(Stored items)
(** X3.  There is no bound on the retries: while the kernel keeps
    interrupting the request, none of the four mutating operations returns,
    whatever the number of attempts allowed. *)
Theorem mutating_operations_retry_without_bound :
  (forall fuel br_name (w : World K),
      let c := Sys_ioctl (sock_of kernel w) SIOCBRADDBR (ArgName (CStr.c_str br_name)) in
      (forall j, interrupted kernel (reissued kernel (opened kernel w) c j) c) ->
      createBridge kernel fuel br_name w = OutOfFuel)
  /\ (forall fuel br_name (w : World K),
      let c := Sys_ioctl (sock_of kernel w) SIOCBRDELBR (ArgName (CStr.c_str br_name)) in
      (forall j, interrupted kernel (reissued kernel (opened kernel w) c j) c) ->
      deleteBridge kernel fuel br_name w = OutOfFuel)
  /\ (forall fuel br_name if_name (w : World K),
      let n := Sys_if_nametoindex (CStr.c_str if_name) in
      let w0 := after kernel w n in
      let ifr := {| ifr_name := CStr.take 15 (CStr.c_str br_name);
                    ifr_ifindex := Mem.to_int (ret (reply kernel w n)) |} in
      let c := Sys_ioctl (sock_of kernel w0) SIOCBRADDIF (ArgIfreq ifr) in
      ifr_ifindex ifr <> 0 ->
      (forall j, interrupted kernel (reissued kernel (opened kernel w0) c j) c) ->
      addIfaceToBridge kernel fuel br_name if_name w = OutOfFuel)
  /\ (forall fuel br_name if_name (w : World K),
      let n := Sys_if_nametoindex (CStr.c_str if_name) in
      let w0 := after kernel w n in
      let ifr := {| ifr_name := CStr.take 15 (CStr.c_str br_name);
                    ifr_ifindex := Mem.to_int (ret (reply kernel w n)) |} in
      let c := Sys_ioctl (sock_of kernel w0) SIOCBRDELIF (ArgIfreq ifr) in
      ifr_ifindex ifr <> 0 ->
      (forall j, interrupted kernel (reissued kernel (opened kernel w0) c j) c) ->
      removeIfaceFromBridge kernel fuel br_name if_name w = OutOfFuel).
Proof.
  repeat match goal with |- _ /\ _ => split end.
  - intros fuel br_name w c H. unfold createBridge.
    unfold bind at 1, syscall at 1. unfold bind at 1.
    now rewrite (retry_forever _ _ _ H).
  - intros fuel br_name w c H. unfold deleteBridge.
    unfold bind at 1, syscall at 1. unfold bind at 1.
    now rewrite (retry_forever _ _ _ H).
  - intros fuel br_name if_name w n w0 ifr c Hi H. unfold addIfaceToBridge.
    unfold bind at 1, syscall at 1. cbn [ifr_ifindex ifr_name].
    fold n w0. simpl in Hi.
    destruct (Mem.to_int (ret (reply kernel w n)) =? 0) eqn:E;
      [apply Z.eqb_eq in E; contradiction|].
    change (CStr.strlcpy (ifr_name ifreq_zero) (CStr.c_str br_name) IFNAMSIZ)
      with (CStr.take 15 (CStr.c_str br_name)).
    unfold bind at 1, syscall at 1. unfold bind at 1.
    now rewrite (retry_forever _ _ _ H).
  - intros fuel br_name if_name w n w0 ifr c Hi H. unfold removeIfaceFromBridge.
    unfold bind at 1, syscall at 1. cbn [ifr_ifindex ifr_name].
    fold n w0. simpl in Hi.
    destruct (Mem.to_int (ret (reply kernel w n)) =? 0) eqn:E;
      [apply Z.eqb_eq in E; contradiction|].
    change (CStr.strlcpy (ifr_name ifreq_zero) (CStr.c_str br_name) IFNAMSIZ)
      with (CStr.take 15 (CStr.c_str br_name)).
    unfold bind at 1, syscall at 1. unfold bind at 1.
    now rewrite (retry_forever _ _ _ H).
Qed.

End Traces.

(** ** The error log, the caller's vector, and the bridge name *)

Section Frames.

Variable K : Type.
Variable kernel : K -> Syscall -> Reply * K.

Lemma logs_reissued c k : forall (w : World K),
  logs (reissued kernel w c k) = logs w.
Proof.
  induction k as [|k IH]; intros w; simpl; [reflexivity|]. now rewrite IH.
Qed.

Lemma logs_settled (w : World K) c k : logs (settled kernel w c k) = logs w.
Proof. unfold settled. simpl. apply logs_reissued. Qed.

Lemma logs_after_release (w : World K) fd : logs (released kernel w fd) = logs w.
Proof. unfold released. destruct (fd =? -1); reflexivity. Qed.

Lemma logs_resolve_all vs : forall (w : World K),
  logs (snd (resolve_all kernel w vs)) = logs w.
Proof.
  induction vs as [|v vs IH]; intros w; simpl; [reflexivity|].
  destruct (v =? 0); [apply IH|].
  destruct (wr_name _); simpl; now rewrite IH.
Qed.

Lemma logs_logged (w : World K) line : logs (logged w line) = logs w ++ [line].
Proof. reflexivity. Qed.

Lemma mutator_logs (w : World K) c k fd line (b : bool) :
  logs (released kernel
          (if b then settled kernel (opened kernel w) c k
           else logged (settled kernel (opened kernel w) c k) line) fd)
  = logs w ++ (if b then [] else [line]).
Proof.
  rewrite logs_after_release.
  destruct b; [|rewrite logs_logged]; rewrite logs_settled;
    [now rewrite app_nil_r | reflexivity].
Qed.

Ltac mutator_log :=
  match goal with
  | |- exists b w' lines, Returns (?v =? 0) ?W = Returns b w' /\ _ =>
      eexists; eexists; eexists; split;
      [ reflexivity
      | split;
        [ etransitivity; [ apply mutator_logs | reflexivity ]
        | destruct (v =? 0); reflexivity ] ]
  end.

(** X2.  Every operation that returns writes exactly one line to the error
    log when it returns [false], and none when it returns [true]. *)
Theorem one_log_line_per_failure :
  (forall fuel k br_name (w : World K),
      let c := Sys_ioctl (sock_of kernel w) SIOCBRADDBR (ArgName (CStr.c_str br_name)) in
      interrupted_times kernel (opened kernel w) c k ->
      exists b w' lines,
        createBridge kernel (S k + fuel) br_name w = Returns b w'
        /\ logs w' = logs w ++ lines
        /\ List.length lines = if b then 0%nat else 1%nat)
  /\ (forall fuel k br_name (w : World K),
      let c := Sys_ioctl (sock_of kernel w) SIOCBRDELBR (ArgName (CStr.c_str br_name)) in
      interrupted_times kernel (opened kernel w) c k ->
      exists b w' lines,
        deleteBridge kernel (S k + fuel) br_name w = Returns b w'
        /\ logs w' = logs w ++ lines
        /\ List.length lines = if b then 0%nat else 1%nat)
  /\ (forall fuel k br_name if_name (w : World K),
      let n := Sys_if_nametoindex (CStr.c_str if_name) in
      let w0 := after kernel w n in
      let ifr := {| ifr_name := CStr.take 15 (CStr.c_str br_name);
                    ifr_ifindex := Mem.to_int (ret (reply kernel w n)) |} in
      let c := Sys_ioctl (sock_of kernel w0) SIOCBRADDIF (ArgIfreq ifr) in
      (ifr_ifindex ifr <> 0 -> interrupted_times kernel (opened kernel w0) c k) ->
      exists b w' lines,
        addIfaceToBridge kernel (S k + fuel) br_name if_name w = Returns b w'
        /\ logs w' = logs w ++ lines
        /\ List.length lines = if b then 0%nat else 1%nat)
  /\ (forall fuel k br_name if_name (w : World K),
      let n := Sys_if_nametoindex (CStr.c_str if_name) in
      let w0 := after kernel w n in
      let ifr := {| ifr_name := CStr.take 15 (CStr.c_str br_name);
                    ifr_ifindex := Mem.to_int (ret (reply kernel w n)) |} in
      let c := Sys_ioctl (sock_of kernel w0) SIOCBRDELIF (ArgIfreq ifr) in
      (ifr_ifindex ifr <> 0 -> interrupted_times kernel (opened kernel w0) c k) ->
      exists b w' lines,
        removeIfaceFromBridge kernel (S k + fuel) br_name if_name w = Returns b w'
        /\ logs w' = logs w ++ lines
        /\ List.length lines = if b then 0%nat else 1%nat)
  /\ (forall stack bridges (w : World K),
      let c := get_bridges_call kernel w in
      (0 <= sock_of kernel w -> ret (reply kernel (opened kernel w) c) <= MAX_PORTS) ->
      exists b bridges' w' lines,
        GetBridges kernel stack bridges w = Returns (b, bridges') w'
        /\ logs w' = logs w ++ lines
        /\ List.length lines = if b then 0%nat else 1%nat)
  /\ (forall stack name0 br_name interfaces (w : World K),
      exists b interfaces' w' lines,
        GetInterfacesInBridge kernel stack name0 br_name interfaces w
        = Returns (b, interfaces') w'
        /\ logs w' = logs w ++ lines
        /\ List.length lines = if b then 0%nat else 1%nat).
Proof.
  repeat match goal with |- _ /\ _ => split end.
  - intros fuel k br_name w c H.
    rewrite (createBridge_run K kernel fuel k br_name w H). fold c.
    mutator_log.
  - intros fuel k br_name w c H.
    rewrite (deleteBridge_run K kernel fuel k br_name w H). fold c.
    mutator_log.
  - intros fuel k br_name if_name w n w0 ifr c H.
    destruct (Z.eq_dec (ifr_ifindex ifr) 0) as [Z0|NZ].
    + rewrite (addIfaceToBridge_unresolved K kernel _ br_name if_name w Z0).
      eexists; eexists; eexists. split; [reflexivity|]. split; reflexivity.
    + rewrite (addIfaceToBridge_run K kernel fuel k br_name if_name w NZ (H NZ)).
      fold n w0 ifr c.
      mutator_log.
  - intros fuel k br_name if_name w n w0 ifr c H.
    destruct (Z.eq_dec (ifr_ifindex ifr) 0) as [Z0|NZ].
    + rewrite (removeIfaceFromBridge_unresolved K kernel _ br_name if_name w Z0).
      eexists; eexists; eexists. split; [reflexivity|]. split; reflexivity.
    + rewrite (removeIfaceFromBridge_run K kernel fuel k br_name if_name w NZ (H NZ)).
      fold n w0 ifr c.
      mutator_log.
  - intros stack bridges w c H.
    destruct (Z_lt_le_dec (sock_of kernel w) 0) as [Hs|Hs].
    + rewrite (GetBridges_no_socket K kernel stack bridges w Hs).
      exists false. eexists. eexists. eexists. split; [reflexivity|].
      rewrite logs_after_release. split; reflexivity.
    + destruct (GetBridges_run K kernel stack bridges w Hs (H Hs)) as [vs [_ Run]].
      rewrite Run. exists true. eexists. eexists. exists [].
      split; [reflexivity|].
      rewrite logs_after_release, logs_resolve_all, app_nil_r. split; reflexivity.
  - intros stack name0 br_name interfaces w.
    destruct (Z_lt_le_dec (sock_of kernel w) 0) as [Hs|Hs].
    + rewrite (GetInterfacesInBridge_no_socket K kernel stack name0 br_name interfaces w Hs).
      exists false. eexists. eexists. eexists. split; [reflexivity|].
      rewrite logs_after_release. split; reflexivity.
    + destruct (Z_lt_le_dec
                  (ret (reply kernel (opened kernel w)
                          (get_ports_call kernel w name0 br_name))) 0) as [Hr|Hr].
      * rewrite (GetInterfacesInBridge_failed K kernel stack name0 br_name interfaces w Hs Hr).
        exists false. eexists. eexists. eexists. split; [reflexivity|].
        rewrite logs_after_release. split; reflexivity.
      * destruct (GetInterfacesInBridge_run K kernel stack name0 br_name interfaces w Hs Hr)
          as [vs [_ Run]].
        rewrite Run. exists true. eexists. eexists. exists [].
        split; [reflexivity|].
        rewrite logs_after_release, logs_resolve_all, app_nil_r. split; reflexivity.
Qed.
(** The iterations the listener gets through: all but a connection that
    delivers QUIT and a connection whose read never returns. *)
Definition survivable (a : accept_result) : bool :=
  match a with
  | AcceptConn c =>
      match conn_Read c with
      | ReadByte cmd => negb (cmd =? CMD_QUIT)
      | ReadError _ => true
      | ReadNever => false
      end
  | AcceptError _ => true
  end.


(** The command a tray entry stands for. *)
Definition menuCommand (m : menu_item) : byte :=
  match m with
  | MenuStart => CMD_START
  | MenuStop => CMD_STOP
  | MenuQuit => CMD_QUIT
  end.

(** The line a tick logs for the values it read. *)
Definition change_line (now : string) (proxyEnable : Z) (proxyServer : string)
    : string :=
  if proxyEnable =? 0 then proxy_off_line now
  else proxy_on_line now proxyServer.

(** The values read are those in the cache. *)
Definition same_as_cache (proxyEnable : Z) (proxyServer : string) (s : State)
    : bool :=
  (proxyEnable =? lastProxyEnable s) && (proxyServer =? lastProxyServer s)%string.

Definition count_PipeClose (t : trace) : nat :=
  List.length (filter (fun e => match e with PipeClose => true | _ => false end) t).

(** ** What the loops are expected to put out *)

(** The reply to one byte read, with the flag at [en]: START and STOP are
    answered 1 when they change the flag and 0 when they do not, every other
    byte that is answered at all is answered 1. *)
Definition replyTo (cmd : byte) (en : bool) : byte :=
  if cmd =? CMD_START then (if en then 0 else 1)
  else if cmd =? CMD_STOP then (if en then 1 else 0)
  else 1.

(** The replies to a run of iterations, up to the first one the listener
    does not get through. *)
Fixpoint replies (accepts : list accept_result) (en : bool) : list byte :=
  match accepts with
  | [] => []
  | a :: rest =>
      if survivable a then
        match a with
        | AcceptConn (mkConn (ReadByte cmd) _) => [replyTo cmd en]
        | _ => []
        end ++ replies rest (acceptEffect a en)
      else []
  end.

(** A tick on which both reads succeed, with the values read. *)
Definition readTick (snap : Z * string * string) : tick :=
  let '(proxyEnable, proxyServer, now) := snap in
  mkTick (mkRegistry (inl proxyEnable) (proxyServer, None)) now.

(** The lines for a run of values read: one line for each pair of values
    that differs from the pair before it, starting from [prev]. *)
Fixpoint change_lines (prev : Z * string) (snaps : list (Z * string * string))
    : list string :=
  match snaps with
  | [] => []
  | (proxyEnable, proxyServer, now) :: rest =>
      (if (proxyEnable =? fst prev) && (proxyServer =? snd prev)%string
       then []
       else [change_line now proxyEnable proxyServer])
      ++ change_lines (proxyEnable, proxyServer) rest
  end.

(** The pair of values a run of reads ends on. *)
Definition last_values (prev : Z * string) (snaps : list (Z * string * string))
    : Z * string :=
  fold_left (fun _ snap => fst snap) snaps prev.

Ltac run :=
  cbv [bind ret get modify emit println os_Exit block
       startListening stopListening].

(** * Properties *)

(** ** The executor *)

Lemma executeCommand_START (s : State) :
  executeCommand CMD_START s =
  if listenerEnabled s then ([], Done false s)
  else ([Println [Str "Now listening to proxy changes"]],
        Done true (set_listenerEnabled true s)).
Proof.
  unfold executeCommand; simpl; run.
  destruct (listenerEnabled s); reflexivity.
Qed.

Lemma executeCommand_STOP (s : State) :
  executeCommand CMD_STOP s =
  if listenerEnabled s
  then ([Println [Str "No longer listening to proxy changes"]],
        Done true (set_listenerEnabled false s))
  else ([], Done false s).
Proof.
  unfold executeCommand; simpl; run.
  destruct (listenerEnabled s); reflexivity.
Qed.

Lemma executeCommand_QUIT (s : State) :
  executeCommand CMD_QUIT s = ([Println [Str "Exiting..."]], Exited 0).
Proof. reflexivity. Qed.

▶ **Your objective**: Copy the lines of the data above exactly as written, beginning with the line containing "Definition last_values (prev" and ending with the line containing "if listenerEnabled s then", and leave out all other lines.

▶ **Your solution**:
Definition last_values (prev : Z * string) (snaps : list (Z * string * string))
    : Z * string :=
  fold_left (fun _ snap => fst snap) snaps prev.

Ltac run :=
  cbv [bind ret get modify emit println os_Exit block
       startListening stopListening].

(** * Properties *)

(** ** The executor *)

Lemma executeCommand_START (s : State) :
  executeCommand CMD_START s =
  if listenerEnabled s then ([], Done false s)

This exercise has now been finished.